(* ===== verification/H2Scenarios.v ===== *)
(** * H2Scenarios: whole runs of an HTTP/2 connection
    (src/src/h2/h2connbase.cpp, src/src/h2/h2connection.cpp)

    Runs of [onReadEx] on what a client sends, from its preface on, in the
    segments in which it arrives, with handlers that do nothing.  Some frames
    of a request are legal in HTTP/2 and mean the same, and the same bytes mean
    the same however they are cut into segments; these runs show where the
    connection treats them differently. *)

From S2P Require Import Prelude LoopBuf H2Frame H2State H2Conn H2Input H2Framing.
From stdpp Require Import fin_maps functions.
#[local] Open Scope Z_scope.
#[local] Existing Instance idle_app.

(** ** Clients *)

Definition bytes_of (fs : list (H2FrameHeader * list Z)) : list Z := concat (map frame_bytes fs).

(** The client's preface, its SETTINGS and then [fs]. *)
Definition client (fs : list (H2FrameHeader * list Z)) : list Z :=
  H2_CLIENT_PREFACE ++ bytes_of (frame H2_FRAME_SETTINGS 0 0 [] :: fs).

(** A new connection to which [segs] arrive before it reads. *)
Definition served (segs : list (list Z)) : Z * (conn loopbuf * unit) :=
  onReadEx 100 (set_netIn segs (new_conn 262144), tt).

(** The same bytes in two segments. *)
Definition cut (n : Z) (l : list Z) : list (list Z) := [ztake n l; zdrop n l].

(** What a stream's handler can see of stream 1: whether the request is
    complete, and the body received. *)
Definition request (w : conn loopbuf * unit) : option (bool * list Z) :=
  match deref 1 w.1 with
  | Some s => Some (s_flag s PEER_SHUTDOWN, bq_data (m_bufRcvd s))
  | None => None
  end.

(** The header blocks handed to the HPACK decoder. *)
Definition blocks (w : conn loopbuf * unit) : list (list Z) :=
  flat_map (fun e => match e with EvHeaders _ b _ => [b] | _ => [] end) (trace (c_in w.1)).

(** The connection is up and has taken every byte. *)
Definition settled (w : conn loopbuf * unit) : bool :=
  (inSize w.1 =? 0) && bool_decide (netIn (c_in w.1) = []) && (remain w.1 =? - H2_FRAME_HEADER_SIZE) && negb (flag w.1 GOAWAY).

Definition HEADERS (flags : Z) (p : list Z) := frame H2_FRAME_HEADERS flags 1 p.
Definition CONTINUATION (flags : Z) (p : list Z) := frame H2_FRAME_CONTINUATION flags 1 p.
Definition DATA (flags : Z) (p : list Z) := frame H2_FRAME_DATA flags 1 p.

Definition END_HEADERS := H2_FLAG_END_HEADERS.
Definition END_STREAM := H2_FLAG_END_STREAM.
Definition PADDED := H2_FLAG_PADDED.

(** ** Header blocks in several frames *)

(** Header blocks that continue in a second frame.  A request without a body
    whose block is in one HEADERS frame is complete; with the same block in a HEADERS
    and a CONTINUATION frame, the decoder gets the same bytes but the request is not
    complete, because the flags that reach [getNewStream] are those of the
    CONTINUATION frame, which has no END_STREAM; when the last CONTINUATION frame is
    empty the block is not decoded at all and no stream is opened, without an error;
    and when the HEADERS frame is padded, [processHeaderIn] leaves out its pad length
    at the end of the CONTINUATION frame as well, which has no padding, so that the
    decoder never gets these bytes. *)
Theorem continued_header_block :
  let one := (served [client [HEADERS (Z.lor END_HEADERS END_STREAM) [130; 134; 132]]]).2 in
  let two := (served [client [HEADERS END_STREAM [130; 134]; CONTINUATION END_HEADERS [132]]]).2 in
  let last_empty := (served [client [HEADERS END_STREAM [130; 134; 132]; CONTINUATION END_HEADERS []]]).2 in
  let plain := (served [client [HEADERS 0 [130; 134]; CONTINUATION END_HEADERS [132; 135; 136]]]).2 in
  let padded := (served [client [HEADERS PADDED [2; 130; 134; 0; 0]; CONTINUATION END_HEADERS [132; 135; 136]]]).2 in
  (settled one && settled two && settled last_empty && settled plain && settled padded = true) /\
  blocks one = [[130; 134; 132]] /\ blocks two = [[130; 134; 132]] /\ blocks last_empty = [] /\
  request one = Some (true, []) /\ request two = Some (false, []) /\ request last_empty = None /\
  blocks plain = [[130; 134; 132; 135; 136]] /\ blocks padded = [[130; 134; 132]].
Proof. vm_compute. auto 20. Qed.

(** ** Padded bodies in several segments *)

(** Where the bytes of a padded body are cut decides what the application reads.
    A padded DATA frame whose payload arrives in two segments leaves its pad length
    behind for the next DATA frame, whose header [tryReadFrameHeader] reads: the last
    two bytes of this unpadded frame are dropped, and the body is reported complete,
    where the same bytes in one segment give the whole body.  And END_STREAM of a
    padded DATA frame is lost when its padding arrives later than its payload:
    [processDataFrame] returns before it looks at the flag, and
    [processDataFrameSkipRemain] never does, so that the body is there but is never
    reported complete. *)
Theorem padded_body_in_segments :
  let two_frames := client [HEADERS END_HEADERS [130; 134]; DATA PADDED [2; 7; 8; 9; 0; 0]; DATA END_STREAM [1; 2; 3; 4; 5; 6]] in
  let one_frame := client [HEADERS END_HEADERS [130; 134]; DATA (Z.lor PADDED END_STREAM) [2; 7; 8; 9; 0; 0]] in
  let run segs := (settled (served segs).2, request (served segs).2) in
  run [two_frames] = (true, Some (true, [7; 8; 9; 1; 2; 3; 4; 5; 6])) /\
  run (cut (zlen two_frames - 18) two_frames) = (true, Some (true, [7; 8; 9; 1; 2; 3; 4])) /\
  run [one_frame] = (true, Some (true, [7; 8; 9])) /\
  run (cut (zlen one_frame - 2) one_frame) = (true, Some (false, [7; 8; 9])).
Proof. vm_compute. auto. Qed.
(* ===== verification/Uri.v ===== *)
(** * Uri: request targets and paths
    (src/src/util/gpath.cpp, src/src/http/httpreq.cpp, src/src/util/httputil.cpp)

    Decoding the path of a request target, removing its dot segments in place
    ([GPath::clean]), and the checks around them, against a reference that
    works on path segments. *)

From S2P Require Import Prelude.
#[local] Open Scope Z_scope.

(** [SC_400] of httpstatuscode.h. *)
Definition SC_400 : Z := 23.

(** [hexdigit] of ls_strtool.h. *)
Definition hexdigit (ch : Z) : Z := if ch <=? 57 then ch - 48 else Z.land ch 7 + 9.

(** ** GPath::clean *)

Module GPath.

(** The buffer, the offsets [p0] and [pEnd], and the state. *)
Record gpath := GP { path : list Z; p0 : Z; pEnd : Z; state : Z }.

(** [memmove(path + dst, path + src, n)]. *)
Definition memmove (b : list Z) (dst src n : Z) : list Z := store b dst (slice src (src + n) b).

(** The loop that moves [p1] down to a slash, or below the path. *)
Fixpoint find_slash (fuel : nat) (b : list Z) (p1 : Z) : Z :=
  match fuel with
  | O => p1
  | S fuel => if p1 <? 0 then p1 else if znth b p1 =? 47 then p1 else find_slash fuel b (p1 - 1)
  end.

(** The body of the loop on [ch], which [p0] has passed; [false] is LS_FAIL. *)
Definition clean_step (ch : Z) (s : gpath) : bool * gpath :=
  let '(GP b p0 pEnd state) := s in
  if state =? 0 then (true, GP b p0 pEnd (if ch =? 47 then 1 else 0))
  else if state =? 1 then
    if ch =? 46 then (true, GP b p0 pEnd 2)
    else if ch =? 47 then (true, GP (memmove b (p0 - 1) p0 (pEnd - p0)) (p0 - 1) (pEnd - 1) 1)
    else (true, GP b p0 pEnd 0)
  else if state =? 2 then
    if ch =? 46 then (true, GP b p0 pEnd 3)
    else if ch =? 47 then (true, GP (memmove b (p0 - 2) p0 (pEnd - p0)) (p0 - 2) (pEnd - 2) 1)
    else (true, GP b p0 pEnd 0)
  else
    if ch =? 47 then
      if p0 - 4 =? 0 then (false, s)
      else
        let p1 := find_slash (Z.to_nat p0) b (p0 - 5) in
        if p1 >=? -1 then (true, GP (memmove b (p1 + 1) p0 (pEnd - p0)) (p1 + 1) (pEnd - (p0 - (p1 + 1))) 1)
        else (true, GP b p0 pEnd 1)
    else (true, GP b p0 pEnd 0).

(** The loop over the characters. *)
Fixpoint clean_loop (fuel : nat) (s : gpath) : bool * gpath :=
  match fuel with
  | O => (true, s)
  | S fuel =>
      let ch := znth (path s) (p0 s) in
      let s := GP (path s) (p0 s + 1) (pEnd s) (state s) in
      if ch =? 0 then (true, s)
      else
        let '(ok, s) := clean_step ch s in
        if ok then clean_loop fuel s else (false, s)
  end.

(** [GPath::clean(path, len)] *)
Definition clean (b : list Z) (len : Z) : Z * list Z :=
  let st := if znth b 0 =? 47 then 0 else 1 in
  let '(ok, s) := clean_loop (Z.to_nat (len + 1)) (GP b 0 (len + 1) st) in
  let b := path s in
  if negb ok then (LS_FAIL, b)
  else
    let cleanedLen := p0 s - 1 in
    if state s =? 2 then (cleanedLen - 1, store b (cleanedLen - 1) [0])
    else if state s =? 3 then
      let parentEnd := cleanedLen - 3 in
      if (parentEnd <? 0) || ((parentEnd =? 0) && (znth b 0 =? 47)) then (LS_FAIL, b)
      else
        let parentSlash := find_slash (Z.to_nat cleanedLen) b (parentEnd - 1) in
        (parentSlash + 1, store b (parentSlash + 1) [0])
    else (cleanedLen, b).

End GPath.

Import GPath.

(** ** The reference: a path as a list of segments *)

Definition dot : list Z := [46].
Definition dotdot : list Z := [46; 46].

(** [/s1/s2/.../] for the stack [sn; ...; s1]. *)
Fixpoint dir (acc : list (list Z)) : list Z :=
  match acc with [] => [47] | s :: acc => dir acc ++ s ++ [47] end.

● ● ● ●

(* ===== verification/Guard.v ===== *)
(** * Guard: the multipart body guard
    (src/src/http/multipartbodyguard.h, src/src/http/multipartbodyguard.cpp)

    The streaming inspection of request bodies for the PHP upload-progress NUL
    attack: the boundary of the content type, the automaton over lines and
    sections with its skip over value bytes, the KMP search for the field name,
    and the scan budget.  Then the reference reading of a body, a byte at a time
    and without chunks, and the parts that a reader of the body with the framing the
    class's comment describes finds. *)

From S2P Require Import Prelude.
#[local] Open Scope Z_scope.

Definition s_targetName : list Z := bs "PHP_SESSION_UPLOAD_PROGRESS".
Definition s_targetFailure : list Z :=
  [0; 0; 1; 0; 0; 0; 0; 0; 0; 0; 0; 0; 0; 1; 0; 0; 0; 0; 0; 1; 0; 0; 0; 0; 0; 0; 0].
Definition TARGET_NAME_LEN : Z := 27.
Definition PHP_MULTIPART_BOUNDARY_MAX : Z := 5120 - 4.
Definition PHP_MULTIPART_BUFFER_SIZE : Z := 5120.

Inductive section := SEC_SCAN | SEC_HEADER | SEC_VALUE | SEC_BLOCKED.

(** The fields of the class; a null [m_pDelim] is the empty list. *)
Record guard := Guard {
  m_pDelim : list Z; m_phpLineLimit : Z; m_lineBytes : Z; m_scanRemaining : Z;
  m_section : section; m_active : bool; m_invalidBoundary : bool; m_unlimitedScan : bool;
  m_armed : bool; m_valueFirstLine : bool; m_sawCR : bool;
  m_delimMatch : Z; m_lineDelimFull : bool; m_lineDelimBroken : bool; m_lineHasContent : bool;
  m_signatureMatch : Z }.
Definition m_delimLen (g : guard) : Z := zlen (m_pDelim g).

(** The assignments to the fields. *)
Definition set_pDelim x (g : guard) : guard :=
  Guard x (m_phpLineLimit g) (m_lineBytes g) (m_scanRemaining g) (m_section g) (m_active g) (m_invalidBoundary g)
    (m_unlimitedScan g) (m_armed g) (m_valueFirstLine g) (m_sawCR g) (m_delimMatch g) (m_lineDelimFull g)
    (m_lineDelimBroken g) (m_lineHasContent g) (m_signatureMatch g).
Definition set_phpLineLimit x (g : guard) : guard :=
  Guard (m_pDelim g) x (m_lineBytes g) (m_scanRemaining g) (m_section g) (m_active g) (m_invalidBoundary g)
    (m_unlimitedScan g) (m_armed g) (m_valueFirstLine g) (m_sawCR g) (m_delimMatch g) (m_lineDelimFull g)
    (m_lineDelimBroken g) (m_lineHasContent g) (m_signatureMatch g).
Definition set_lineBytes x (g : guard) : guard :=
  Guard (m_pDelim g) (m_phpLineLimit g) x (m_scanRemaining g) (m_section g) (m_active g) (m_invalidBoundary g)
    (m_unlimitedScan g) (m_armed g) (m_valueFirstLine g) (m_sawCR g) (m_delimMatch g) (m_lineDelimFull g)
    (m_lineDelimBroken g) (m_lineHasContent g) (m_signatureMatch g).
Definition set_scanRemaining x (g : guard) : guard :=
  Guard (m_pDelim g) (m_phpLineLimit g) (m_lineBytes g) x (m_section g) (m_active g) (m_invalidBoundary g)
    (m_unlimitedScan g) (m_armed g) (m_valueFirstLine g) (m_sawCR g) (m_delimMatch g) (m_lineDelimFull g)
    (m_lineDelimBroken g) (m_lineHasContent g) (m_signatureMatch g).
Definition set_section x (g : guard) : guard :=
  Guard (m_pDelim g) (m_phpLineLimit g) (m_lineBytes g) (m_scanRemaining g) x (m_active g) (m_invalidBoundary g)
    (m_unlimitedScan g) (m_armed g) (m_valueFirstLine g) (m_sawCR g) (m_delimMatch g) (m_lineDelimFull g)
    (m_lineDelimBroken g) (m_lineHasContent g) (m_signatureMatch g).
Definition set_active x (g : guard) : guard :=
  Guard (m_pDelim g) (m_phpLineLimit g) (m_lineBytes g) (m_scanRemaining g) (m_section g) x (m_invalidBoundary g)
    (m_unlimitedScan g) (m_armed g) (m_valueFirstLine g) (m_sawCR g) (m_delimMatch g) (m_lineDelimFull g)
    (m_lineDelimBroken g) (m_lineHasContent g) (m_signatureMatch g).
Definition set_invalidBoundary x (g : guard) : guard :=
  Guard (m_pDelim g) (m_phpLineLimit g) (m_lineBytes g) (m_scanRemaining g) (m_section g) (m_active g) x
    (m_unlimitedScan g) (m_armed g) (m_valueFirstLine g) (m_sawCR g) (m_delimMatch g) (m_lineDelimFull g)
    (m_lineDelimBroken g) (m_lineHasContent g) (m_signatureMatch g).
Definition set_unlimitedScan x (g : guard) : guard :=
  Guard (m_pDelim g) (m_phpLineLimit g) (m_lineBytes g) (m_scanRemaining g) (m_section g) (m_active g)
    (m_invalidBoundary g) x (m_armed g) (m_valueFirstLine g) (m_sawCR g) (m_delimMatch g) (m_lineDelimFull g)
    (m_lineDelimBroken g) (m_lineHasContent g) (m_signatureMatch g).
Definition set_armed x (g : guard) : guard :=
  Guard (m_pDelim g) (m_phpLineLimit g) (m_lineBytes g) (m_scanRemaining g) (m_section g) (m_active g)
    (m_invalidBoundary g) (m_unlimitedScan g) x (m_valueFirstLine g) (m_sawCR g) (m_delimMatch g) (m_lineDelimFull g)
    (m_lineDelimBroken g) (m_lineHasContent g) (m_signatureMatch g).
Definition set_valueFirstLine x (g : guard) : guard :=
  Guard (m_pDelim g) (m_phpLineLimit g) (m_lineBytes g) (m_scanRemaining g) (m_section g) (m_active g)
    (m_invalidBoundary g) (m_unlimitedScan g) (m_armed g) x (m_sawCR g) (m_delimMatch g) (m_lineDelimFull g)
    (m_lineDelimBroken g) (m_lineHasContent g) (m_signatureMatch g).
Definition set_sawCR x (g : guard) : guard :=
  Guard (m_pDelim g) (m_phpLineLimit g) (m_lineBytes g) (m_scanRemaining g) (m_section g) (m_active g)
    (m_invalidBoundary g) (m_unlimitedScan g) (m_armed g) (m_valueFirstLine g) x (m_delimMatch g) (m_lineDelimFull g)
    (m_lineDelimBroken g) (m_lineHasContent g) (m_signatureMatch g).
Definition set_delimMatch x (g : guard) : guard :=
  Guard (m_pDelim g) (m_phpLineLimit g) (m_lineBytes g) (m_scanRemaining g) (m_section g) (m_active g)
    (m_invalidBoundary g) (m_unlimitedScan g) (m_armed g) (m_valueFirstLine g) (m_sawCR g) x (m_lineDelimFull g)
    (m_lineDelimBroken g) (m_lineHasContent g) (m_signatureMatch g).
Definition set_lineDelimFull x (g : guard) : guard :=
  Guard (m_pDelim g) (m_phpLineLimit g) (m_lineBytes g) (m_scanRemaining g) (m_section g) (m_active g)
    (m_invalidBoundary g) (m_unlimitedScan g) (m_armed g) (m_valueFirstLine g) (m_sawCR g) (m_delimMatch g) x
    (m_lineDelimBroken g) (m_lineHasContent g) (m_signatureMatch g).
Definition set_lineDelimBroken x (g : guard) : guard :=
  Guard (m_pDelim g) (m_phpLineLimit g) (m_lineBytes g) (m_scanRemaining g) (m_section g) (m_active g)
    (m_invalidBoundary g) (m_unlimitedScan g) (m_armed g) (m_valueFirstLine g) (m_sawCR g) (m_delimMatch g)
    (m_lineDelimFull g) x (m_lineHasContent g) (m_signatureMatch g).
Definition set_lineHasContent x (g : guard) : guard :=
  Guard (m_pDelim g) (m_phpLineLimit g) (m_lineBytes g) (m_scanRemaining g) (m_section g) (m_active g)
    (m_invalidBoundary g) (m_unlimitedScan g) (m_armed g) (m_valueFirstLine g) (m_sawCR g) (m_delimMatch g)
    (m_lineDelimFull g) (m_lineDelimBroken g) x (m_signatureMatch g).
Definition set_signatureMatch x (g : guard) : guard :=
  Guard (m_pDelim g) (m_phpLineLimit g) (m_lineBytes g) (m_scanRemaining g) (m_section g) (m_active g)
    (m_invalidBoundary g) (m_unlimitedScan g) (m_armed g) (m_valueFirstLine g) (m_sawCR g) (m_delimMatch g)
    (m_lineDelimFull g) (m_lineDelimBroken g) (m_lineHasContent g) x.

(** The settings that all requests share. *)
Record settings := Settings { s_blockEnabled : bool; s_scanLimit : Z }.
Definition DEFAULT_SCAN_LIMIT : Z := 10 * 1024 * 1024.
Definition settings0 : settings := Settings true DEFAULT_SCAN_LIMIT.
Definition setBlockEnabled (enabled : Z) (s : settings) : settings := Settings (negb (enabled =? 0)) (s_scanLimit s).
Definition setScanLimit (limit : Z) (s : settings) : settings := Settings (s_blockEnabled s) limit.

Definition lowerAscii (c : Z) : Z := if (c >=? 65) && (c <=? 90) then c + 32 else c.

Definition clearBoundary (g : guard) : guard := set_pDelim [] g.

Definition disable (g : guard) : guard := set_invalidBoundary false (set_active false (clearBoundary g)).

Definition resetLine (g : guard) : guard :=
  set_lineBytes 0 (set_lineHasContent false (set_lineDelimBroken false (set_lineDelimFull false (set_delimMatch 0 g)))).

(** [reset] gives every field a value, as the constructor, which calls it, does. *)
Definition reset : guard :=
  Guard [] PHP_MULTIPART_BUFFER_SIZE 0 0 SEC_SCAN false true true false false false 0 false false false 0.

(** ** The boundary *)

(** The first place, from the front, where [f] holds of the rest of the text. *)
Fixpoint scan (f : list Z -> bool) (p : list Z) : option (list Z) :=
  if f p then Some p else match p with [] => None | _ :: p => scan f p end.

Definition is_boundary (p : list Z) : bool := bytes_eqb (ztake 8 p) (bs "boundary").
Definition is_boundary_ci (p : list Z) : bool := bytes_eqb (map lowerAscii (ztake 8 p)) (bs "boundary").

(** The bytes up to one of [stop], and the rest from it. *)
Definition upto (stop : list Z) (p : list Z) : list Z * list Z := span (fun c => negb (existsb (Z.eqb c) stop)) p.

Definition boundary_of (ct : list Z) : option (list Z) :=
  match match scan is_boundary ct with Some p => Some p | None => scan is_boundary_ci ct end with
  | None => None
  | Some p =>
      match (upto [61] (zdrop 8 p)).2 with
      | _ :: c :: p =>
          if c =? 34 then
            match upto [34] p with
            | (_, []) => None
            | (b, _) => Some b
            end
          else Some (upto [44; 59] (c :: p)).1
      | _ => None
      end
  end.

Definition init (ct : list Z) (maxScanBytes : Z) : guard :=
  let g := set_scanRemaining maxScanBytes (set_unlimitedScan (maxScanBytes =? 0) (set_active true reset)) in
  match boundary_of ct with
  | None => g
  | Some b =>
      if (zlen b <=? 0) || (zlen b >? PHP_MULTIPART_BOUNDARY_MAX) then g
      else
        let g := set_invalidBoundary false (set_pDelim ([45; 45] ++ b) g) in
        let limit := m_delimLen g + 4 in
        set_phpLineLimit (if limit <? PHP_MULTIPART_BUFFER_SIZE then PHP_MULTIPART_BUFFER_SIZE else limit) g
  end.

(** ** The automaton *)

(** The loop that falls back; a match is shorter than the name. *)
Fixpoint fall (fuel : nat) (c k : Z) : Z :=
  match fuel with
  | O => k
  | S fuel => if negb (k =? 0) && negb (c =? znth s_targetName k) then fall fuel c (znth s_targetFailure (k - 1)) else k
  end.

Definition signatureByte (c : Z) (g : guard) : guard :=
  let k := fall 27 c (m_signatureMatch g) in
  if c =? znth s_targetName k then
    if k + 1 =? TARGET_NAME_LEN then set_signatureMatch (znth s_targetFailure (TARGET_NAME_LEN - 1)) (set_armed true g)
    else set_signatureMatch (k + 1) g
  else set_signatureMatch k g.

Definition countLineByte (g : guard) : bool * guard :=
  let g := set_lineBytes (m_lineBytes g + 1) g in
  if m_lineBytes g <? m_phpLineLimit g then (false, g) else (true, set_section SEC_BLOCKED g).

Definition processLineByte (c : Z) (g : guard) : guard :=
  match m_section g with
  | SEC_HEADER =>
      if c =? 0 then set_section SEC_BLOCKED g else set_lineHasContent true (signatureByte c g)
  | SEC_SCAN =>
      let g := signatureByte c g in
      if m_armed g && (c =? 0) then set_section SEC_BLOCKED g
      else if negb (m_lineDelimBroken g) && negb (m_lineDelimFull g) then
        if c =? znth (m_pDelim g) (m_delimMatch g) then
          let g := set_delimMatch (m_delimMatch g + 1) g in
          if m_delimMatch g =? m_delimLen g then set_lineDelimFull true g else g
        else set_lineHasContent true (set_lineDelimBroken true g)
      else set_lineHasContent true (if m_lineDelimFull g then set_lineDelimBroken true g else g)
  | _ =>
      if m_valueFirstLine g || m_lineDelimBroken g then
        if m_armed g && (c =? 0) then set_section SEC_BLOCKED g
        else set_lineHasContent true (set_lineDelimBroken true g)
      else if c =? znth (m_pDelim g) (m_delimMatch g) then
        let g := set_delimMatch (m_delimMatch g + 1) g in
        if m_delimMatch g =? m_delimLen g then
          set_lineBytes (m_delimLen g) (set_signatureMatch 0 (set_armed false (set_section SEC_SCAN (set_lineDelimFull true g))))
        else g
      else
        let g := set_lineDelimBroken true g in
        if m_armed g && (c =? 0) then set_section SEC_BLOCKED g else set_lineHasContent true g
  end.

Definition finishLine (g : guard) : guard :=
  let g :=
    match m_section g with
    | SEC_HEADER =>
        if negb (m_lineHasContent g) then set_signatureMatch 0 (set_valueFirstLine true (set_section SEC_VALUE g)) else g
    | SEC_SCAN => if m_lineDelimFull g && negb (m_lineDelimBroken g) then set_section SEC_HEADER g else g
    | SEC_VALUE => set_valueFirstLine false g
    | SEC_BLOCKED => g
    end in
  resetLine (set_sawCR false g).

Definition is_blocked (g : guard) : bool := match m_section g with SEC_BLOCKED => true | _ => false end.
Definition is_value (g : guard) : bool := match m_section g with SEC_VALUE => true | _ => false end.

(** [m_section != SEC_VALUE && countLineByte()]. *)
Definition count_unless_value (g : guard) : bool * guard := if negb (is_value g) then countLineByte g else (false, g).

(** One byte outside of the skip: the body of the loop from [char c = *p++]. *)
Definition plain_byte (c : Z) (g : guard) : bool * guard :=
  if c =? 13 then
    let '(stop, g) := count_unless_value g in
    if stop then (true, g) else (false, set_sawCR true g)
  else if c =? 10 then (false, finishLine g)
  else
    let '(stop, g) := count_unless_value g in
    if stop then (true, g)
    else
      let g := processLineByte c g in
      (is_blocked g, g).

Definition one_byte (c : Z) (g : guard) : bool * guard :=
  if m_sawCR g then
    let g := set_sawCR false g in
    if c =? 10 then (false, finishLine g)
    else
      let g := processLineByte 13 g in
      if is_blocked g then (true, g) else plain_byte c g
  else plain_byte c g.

● ● ● ●

* **ACTIVITY**
Return only the stretch of the material above from the line holding "(* ===== verification/H2Scenarios.v ===== *)" through the line holding "of a request are", copied exactly.

* **FINISHED TASK**
(* ===== verification/H2Scenarios.v ===== *)
(** * H2Scenarios: whole runs of an HTTP/2 connection
    (src/src/h2/h2connbase.cpp, src/src/h2/h2connection.cpp)

    Runs of [onReadEx] on what a client sends, from its preface on, in the
    segments in which it arrives, with handlers that do nothing.  Some frames
    of a request are legal in HTTP/2 and mean the same, and the same bytes mean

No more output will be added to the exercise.